## [EXERCISE GOAL]
Every line from the one containing "al_bitmap n : 0" to the one containing "free x V n ↔" in the records below, both included, must be set down exactly, and no other line.

## [DATA SECTION]

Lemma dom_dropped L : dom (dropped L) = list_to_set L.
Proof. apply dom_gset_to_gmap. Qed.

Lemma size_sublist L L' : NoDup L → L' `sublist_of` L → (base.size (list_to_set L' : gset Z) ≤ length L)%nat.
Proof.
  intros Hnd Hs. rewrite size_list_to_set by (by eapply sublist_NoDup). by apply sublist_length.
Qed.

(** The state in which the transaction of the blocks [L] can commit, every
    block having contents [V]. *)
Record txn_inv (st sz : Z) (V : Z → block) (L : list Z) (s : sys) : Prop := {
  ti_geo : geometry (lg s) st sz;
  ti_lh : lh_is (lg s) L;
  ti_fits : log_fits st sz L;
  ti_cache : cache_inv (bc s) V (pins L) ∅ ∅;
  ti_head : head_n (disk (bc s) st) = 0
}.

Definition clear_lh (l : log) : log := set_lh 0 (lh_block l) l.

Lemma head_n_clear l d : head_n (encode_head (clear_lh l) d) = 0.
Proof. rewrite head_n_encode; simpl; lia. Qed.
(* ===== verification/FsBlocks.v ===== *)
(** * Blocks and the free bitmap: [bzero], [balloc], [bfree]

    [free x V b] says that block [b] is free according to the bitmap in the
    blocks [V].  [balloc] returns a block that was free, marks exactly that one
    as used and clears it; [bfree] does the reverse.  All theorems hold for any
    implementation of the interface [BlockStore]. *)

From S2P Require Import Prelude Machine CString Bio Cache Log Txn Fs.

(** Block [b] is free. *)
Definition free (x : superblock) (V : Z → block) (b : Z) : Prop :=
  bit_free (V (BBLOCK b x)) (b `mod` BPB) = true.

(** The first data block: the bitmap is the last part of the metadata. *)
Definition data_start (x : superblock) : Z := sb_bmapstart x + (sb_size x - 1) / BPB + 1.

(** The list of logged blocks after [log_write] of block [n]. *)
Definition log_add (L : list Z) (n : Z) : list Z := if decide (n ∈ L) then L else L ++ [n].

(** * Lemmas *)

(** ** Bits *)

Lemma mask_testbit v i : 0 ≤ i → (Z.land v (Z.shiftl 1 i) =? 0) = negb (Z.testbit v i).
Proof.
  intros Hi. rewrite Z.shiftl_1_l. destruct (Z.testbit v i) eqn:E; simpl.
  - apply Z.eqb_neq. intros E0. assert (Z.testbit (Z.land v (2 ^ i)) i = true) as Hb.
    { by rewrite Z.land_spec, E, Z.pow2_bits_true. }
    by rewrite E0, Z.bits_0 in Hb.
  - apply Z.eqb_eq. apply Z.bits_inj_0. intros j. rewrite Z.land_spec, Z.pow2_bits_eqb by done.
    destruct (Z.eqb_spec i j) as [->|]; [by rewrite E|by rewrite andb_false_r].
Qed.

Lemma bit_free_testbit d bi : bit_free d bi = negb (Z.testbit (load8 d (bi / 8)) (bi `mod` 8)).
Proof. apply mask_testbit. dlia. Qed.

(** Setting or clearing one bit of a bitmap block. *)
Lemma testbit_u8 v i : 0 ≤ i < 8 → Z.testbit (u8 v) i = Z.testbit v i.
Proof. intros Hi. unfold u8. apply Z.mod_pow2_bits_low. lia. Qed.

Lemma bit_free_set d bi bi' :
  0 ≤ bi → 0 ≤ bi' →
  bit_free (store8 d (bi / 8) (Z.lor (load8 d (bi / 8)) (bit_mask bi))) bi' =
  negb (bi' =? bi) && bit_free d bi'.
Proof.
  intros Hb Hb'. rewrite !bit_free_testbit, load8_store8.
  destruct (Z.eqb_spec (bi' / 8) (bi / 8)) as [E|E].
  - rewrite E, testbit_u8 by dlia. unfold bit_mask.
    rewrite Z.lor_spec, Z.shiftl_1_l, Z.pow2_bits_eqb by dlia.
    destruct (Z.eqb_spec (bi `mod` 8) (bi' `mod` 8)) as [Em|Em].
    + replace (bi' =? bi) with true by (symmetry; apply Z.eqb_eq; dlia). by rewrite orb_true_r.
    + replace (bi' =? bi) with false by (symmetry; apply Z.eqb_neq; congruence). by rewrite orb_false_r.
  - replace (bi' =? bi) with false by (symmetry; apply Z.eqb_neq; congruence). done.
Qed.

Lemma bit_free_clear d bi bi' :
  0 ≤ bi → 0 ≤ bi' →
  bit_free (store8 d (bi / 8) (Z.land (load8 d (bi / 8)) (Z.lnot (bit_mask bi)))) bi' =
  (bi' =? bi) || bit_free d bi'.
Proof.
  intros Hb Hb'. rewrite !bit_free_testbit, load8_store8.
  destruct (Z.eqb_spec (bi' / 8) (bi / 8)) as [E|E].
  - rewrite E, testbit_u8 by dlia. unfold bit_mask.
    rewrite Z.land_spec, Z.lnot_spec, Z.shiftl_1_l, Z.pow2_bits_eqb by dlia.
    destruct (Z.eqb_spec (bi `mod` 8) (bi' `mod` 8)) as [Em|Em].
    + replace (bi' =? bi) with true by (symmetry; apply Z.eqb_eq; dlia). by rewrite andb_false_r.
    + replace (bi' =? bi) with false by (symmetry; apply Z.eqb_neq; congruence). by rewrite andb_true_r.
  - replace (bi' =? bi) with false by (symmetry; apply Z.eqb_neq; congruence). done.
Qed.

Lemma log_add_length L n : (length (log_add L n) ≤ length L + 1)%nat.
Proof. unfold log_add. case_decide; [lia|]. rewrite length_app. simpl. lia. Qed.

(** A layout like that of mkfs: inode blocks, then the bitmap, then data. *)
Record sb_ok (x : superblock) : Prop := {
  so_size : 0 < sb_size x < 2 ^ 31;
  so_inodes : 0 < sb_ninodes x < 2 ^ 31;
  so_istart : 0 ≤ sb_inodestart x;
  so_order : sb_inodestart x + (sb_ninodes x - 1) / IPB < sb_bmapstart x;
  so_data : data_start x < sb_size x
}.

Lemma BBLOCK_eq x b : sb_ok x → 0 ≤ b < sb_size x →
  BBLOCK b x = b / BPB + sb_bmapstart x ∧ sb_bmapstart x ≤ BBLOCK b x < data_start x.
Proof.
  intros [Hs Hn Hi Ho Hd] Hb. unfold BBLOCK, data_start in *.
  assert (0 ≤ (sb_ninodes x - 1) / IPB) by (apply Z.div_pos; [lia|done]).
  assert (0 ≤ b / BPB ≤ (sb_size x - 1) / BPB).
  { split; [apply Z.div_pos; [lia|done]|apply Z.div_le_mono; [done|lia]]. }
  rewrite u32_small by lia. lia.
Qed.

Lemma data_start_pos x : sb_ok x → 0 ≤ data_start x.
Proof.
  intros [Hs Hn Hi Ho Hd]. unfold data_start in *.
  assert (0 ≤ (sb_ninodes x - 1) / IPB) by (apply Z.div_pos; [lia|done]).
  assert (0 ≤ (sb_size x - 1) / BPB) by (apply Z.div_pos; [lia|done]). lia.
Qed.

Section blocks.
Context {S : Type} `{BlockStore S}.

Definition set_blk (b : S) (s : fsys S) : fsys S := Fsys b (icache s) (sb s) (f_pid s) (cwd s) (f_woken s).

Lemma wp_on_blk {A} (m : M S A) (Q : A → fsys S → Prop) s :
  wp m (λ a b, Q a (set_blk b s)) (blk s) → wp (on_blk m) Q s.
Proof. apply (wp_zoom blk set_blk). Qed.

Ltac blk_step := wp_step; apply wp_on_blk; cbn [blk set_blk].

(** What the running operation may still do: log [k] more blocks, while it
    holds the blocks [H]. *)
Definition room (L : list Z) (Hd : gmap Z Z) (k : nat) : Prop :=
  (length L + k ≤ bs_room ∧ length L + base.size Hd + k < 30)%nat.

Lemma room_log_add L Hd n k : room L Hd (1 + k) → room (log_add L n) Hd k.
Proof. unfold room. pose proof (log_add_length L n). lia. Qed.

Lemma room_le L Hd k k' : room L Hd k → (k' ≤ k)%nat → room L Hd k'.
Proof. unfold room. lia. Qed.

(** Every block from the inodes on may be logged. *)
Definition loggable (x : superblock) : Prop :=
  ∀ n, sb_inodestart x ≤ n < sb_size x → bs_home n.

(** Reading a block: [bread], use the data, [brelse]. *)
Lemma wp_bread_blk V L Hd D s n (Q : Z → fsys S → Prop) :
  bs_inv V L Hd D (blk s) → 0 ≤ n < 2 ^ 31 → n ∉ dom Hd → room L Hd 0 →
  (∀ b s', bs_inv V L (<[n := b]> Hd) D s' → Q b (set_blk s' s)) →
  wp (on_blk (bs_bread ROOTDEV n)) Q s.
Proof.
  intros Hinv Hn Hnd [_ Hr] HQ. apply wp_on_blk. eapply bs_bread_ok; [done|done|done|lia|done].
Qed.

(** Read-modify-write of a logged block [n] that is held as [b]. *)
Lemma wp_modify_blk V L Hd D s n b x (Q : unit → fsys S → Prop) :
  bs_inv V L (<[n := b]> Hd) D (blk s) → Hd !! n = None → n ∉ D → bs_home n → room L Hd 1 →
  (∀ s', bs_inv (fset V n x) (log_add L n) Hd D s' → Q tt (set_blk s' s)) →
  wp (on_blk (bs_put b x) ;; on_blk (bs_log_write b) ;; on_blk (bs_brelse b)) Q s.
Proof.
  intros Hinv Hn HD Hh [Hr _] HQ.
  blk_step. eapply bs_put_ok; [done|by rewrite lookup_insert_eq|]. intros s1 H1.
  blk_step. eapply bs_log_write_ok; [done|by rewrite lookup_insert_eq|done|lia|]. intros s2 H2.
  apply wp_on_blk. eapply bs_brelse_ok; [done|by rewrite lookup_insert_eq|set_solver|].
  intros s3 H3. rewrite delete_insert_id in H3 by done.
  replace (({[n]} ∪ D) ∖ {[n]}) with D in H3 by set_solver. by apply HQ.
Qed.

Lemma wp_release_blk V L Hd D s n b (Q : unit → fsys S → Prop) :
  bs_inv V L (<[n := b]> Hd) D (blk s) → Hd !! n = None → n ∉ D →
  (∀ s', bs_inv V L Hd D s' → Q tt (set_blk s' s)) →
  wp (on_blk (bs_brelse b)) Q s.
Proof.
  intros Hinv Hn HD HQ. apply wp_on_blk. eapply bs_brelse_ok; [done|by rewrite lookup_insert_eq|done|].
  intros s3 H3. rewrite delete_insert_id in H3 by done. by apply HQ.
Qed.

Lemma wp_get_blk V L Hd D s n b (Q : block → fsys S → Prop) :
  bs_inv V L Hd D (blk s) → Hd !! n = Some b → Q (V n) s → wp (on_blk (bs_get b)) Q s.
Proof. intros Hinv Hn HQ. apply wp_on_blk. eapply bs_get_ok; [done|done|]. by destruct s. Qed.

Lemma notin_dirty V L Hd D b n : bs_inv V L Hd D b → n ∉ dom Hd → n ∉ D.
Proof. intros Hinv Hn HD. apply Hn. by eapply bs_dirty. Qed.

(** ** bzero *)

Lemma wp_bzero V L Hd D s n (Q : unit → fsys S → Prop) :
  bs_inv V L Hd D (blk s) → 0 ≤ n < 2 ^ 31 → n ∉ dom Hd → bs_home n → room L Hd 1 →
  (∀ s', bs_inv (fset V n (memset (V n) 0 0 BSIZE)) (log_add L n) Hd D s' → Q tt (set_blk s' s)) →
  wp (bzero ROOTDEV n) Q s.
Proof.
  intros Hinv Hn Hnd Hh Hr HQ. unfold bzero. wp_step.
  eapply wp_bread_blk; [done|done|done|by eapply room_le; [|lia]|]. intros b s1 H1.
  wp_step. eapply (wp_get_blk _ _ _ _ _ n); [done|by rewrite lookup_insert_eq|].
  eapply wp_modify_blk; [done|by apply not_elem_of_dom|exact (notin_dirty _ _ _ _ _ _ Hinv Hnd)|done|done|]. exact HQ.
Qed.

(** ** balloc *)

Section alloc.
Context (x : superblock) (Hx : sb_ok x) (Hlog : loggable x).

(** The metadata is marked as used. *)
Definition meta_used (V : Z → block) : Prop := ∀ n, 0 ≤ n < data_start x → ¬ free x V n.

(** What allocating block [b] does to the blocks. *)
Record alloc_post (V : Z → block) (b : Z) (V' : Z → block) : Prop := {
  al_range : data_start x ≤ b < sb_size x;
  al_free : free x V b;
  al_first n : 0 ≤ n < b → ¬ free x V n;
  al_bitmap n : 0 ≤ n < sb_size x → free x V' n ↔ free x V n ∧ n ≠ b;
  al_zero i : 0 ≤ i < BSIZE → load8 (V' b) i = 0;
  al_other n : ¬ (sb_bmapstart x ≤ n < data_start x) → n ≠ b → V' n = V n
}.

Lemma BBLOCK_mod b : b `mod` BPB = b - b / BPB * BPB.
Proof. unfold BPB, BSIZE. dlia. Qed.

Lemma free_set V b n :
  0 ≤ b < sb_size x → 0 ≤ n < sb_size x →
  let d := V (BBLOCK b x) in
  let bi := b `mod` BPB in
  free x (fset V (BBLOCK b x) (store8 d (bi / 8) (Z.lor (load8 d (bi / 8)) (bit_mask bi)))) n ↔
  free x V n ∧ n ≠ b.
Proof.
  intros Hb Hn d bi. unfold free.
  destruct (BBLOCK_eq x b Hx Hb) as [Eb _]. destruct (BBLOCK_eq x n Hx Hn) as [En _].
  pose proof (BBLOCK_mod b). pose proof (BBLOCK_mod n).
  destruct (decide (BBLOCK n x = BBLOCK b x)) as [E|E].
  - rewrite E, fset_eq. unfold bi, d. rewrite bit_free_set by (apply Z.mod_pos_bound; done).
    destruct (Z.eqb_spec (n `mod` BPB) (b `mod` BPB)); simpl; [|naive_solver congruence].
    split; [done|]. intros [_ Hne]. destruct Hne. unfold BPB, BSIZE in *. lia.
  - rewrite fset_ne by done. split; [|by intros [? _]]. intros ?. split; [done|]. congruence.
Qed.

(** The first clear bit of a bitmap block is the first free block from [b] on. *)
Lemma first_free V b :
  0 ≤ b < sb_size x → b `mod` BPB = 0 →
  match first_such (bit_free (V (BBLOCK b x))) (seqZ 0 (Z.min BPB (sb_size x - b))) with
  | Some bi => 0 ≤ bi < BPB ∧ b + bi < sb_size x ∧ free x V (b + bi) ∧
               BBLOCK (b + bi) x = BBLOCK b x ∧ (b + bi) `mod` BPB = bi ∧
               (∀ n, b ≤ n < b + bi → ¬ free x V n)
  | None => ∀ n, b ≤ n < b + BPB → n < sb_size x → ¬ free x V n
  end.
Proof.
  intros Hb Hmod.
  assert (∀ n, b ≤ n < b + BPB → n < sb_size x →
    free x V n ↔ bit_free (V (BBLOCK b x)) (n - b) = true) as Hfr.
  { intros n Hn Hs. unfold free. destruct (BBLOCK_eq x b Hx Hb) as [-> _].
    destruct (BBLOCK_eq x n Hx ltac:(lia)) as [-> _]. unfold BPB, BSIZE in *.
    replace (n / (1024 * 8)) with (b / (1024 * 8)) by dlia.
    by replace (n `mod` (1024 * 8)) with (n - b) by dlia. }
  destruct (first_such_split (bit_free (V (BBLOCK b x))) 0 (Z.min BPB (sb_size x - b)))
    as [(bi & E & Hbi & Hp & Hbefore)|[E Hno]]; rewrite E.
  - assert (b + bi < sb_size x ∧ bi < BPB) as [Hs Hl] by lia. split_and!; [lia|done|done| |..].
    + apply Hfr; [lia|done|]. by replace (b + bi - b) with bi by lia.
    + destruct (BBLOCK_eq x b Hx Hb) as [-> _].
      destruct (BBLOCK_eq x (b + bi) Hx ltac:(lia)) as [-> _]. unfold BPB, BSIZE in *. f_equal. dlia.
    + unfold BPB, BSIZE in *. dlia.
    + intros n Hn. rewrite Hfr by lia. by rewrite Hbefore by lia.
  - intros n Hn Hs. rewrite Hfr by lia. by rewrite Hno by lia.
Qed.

## [PROBLEM SOLUTION]
  al_bitmap n : 0 ≤ n < sb_size x → free x V' n ↔ free x V n ∧ n ≠ b;
  al_zero i : 0 ≤ i < BSIZE → load8 (V' b) i = 0;
  al_other n : ¬ (sb_bmapstart x ≤ n < data_start x) → n ≠ b → V' n = V n
}.

Lemma BBLOCK_mod b : b `mod` BPB = b - b / BPB * BPB.
Proof. unfold BPB, BSIZE. dlia. Qed.

Lemma free_set V b n :
  0 ≤ b < sb_size x → 0 ≤ n < sb_size x →
  let d := V (BBLOCK b x) in
  let bi := b `mod` BPB in
  free x (fset V (BBLOCK b x) (store8 d (bi / 8) (Z.lor (load8 d (bi / 8)) (bit_mask bi)))) n ↔
  free x V n ∧ n ≠ b.
Proof.
  intros Hb Hn d bi. unfold free.
  destruct (BBLOCK_eq x b Hx Hb) as [Eb _]. destruct (BBLOCK_eq x n Hx Hn) as [En _].
  pose proof (BBLOCK_mod b). pose proof (BBLOCK_mod n).
  destruct (decide (BBLOCK n x = BBLOCK b x)) as [E|E].
  - rewrite E, fset_eq. unfold bi, d. rewrite bit_free_set by (apply Z.mod_pos_bound; done).
    destruct (Z.eqb_spec (n `mod` BPB) (b `mod` BPB)); simpl; [|naive_solver congruence].
    split; [done|]. intros [_ Hne]. destruct Hne. unfold BPB, BSIZE in *. lia.
  - rewrite fset_ne by done. split; [|by intros [? _]]. intros ?. split; [done|]. congruence.
Qed.

(** The first clear bit of a bitmap block is the first free block from [b] on. *)
Lemma first_free V b :
  0 ≤ b < sb_size x → b `mod` BPB = 0 →
  match first_such (bit_free (V (BBLOCK b x))) (seqZ 0 (Z.min BPB (sb_size x - b))) with
  | Some bi => 0 ≤ bi < BPB ∧ b + bi < sb_size x ∧ free x V (b + bi) ∧
               BBLOCK (b + bi) x = BBLOCK b x ∧ (b + bi) `mod` BPB = bi ∧
               (∀ n, b ≤ n < b + bi → ¬ free x V n)
  | None => ∀ n, b ≤ n < b + BPB → n < sb_size x → ¬ free x V n
  end.
Proof.
  intros Hb Hmod.
  assert (∀ n, b ≤ n < b + BPB → n < sb_size x →
    free x V n ↔ bit_free (V (BBLOCK b x)) (n - b) = true) as Hfr.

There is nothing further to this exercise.